**Problem requirements:** The answer must consist of each line below that contains the word "оплате", copied in full.

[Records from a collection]

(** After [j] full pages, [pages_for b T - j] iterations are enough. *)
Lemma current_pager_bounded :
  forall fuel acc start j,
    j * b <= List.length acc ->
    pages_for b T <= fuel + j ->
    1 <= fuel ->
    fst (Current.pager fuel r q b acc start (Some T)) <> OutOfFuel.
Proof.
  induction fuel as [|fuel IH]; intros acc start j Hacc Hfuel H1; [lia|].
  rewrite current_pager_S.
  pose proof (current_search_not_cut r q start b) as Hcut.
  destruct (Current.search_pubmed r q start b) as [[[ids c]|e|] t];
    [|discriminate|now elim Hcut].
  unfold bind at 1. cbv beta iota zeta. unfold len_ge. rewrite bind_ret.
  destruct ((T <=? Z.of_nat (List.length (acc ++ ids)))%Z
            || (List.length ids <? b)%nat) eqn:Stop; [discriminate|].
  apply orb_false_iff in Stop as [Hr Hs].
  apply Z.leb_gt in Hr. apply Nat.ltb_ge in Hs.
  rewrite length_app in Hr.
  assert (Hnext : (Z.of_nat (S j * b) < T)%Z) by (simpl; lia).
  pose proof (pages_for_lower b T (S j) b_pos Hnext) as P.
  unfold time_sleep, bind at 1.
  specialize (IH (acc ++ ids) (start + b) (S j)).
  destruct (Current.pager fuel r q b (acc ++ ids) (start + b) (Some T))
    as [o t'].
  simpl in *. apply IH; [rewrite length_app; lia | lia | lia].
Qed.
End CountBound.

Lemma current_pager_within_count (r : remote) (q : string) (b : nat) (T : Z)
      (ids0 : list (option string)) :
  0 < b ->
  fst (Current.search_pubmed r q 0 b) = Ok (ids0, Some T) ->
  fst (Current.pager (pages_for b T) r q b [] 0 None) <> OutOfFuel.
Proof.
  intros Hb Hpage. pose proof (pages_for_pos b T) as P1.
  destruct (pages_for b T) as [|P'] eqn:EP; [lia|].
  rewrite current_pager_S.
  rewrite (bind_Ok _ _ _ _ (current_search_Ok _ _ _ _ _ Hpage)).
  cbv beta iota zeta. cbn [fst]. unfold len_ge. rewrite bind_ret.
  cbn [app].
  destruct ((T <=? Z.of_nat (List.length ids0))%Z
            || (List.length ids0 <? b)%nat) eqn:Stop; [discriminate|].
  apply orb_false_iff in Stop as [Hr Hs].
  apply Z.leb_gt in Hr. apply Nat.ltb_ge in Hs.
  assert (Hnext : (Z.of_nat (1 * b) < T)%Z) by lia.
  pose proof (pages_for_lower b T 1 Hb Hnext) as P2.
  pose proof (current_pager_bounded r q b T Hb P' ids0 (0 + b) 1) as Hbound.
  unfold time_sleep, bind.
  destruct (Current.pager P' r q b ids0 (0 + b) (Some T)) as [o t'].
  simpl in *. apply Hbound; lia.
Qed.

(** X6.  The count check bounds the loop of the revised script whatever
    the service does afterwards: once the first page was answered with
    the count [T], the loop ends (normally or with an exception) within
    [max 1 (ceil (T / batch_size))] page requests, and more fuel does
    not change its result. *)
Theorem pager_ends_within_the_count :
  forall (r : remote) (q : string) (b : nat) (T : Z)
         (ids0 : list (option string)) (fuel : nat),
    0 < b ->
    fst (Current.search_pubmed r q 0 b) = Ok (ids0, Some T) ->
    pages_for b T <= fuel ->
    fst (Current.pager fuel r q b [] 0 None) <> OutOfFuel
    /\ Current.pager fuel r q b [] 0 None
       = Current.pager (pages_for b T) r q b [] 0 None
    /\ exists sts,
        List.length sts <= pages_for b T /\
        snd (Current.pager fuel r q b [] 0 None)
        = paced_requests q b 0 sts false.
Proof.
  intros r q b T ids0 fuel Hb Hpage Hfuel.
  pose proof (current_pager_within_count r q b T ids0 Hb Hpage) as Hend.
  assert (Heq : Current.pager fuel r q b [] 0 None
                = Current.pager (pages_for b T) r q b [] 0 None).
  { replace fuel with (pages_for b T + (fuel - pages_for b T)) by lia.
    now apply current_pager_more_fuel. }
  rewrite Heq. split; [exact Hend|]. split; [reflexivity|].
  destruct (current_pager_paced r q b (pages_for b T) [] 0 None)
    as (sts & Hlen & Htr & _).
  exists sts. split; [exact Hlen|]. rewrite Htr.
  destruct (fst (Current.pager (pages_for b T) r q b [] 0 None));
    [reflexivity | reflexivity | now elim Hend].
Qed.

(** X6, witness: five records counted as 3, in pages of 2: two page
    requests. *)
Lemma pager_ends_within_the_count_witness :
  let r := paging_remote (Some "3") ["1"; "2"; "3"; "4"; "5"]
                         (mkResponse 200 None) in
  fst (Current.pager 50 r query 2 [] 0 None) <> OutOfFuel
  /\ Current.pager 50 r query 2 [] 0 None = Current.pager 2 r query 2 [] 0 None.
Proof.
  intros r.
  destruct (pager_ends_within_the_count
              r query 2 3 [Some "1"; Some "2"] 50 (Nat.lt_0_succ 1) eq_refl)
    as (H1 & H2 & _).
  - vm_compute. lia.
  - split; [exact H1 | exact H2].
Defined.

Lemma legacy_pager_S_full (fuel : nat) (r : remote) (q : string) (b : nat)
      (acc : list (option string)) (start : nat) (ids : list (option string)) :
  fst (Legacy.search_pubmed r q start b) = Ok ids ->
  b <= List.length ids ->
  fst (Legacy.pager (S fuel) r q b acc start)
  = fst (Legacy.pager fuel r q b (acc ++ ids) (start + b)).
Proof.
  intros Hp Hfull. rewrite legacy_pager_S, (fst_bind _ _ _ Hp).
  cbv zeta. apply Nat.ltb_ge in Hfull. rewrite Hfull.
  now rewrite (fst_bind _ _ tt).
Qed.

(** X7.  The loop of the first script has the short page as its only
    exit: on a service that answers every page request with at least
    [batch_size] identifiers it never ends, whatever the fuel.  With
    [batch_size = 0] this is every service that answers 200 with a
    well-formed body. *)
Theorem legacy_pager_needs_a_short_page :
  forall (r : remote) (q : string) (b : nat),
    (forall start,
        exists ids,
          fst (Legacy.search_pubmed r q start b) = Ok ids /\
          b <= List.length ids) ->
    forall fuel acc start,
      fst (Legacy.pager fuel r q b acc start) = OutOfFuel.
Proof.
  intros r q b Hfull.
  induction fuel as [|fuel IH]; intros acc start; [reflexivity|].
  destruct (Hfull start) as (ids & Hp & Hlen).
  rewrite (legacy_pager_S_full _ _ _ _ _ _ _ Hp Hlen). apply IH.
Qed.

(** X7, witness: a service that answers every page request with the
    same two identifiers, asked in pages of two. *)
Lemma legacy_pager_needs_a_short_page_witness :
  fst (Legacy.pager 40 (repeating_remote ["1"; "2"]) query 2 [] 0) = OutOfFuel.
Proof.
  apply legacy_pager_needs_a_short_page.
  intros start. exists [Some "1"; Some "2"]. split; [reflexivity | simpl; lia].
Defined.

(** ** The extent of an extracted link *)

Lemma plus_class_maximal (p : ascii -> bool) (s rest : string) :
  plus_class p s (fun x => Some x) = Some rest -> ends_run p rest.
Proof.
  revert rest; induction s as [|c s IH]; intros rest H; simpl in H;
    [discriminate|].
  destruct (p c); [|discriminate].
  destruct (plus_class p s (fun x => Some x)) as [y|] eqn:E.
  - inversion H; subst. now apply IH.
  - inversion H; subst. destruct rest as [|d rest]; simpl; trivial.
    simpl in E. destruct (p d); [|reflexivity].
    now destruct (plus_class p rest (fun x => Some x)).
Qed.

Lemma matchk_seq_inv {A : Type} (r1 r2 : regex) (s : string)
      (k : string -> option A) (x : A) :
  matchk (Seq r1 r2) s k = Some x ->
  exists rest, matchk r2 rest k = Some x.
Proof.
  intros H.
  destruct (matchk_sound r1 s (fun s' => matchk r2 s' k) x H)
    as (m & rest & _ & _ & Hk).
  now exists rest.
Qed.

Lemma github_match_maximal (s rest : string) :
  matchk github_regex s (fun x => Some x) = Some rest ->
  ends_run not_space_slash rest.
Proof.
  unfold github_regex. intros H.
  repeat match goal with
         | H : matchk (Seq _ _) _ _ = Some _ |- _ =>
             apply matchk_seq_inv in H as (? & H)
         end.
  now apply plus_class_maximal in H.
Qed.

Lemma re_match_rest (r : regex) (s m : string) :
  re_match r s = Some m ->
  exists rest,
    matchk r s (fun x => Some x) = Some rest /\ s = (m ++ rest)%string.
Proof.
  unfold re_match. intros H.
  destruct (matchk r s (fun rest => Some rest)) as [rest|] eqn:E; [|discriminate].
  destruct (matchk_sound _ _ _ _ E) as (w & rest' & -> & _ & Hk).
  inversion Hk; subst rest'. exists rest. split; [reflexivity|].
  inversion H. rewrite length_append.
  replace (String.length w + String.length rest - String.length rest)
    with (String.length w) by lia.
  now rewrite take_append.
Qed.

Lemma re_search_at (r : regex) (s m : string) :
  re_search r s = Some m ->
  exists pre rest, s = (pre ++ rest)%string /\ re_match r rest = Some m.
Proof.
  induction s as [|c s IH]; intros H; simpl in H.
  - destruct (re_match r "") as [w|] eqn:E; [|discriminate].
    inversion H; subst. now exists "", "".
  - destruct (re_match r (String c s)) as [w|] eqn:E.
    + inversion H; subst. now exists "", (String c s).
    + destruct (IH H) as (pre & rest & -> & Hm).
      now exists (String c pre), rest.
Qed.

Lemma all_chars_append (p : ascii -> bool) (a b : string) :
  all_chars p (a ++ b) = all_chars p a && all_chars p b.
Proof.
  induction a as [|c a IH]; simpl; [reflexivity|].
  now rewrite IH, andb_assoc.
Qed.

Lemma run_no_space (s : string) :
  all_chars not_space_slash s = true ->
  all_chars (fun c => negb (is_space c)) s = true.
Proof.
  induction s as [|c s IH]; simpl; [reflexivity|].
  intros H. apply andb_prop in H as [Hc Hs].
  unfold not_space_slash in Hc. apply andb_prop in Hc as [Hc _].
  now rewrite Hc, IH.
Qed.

==

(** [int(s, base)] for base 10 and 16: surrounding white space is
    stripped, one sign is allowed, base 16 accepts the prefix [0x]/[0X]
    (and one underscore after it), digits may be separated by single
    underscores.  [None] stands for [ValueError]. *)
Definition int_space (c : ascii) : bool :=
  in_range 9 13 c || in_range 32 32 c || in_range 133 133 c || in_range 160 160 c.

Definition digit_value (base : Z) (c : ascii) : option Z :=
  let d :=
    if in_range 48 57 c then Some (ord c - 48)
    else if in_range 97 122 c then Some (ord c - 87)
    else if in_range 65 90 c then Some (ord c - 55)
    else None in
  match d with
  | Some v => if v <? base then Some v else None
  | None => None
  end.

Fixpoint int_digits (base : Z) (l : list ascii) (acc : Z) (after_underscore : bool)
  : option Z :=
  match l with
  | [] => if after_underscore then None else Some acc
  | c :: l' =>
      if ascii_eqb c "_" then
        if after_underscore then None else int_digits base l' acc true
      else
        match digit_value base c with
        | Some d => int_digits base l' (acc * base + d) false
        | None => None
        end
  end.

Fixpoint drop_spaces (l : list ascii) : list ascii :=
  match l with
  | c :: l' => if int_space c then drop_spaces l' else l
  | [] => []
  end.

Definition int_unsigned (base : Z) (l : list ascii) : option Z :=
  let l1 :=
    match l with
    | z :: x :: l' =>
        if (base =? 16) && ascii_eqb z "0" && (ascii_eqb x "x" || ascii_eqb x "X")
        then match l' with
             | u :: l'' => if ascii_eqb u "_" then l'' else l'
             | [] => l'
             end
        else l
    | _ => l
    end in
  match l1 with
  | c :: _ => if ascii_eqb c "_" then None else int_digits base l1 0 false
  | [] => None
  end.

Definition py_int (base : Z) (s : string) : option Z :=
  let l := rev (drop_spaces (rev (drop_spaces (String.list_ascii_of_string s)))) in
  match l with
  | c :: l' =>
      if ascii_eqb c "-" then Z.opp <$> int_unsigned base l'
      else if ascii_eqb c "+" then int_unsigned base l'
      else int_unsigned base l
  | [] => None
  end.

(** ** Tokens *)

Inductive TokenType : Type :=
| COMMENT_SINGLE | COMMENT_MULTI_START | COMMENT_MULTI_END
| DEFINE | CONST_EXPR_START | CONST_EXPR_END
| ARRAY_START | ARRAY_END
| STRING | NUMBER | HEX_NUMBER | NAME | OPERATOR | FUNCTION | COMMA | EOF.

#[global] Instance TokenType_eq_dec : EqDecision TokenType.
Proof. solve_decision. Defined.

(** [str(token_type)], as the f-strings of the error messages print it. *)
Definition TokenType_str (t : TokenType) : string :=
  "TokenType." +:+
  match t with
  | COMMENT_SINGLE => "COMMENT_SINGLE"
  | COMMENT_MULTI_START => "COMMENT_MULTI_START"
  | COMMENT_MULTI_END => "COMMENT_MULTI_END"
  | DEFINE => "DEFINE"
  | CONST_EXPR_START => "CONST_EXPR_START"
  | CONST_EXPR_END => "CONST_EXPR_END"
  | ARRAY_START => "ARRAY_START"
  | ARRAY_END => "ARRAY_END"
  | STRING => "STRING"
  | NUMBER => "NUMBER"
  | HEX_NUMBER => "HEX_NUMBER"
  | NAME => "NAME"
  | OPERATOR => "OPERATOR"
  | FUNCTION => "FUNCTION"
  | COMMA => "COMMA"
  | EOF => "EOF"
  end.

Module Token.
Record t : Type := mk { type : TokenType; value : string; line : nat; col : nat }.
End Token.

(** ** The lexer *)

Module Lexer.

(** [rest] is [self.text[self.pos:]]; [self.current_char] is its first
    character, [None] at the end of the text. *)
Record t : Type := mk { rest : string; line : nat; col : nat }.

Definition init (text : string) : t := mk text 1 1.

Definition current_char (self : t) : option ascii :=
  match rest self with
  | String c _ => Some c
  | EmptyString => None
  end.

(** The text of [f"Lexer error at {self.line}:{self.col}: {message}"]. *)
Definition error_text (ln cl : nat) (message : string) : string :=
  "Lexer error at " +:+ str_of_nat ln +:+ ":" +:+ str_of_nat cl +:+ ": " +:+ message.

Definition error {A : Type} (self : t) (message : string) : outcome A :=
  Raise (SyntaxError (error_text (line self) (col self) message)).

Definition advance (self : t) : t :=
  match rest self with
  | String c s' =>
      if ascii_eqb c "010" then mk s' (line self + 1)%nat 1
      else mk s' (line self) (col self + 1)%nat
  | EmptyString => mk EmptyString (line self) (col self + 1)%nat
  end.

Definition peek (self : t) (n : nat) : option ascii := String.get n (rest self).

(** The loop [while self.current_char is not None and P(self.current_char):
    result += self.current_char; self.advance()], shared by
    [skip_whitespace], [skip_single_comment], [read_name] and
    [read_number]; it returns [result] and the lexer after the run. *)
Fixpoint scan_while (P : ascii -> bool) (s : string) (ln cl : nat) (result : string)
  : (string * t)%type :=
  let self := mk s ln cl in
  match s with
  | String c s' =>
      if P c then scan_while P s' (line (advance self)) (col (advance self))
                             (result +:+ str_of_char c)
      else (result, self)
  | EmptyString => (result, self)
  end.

==

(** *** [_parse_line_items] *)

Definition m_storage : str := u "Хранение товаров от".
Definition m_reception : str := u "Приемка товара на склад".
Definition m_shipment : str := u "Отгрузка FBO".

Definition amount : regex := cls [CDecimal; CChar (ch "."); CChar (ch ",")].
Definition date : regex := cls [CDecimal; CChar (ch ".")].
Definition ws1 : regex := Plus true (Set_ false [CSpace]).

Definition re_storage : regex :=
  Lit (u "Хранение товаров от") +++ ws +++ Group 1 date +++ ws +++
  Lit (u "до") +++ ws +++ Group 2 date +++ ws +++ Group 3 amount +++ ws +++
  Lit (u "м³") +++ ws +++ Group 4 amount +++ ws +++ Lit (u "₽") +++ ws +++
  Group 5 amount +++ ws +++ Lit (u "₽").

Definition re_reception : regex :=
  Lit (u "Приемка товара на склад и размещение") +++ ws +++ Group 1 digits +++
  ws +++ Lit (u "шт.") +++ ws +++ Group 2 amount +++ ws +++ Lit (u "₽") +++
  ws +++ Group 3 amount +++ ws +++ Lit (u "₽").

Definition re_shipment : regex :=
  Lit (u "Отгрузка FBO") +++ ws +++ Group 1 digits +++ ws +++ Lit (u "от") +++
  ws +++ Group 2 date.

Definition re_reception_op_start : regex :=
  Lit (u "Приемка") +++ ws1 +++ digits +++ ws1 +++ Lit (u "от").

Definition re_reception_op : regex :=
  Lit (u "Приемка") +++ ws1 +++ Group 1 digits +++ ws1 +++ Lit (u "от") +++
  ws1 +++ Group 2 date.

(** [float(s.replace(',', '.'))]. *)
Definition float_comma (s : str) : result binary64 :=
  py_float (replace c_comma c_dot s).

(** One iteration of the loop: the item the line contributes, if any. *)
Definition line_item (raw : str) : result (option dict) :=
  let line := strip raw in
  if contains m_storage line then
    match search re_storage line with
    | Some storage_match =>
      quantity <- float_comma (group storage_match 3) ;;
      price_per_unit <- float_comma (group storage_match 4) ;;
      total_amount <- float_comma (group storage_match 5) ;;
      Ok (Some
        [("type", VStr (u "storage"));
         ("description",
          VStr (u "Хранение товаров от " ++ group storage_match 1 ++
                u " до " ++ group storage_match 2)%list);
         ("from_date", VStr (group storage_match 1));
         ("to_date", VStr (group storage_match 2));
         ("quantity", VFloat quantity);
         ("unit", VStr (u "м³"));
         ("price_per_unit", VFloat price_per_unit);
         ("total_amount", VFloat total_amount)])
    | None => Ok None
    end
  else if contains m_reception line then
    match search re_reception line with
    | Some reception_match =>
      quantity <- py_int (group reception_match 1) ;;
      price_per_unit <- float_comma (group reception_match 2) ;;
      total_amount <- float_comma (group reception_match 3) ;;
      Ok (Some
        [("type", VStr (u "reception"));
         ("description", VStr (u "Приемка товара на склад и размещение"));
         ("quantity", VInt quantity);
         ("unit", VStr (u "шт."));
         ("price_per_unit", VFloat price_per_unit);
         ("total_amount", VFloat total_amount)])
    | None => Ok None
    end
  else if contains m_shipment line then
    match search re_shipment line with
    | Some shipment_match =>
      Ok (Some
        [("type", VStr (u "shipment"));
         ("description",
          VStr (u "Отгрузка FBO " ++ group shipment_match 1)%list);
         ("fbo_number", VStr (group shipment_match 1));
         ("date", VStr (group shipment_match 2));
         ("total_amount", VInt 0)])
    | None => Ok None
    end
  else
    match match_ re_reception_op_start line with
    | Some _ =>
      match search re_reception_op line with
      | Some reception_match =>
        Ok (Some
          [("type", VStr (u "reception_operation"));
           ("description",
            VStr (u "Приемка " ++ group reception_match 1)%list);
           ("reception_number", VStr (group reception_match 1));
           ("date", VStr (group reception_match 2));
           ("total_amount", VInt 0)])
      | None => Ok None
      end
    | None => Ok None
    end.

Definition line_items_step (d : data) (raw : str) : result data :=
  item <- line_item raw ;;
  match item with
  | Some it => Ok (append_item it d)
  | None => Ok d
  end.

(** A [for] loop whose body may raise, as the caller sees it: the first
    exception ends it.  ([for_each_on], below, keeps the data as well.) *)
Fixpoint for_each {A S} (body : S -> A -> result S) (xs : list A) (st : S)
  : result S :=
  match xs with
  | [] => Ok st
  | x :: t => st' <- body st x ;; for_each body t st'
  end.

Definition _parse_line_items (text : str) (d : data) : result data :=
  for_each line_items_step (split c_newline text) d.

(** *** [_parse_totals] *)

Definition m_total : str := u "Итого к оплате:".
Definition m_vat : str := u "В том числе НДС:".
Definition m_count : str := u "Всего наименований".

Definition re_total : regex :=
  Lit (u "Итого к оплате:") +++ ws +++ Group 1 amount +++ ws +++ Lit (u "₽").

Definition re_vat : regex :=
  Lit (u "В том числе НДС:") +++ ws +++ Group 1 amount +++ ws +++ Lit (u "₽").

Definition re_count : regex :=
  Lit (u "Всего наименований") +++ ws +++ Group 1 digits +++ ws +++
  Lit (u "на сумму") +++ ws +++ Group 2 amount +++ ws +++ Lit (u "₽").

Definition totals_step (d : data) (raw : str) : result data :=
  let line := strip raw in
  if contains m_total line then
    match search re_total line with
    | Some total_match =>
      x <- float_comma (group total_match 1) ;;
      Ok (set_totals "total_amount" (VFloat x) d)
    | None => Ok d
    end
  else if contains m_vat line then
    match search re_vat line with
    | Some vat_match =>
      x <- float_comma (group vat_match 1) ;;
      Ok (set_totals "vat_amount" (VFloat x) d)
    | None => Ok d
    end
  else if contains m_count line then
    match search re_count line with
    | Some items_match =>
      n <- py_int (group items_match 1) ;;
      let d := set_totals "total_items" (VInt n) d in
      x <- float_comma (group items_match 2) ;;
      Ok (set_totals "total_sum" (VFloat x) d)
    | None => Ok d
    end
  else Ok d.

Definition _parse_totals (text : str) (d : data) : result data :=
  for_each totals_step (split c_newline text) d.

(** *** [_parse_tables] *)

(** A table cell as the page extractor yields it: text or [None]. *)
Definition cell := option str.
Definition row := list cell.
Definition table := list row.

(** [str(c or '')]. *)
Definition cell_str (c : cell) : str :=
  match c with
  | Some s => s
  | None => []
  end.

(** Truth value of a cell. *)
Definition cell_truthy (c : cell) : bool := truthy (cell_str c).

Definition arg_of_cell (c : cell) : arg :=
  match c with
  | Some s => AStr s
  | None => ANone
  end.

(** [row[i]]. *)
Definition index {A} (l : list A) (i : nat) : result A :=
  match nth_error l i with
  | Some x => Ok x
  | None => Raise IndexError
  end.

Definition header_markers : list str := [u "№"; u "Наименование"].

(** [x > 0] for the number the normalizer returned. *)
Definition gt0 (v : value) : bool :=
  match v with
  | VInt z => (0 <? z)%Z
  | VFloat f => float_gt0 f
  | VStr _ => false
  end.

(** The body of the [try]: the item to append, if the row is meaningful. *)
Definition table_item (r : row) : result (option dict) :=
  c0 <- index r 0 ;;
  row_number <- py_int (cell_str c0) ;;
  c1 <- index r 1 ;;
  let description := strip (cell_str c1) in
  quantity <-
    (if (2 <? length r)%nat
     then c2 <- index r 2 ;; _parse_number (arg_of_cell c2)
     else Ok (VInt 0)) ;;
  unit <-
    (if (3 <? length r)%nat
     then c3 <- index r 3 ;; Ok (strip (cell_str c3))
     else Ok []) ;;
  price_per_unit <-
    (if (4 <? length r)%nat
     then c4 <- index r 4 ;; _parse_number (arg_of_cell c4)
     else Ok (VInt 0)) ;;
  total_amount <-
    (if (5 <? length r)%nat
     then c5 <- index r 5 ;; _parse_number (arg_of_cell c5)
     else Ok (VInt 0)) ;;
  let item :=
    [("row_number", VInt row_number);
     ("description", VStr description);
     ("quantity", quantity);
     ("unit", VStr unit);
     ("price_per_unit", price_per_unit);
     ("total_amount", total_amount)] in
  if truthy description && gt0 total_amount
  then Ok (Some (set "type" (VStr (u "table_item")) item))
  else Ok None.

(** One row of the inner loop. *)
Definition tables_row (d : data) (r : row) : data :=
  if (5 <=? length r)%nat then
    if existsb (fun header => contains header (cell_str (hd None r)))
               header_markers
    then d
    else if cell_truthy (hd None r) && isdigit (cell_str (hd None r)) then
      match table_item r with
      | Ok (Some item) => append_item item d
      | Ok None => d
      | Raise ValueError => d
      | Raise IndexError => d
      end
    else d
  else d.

**Expected output:**
Definition m_total : str := u "Итого к оплате:".
  Lit (u "Итого к оплате:") +++ ws +++ Group 1 amount +++ ws +++ Lit (u "₽").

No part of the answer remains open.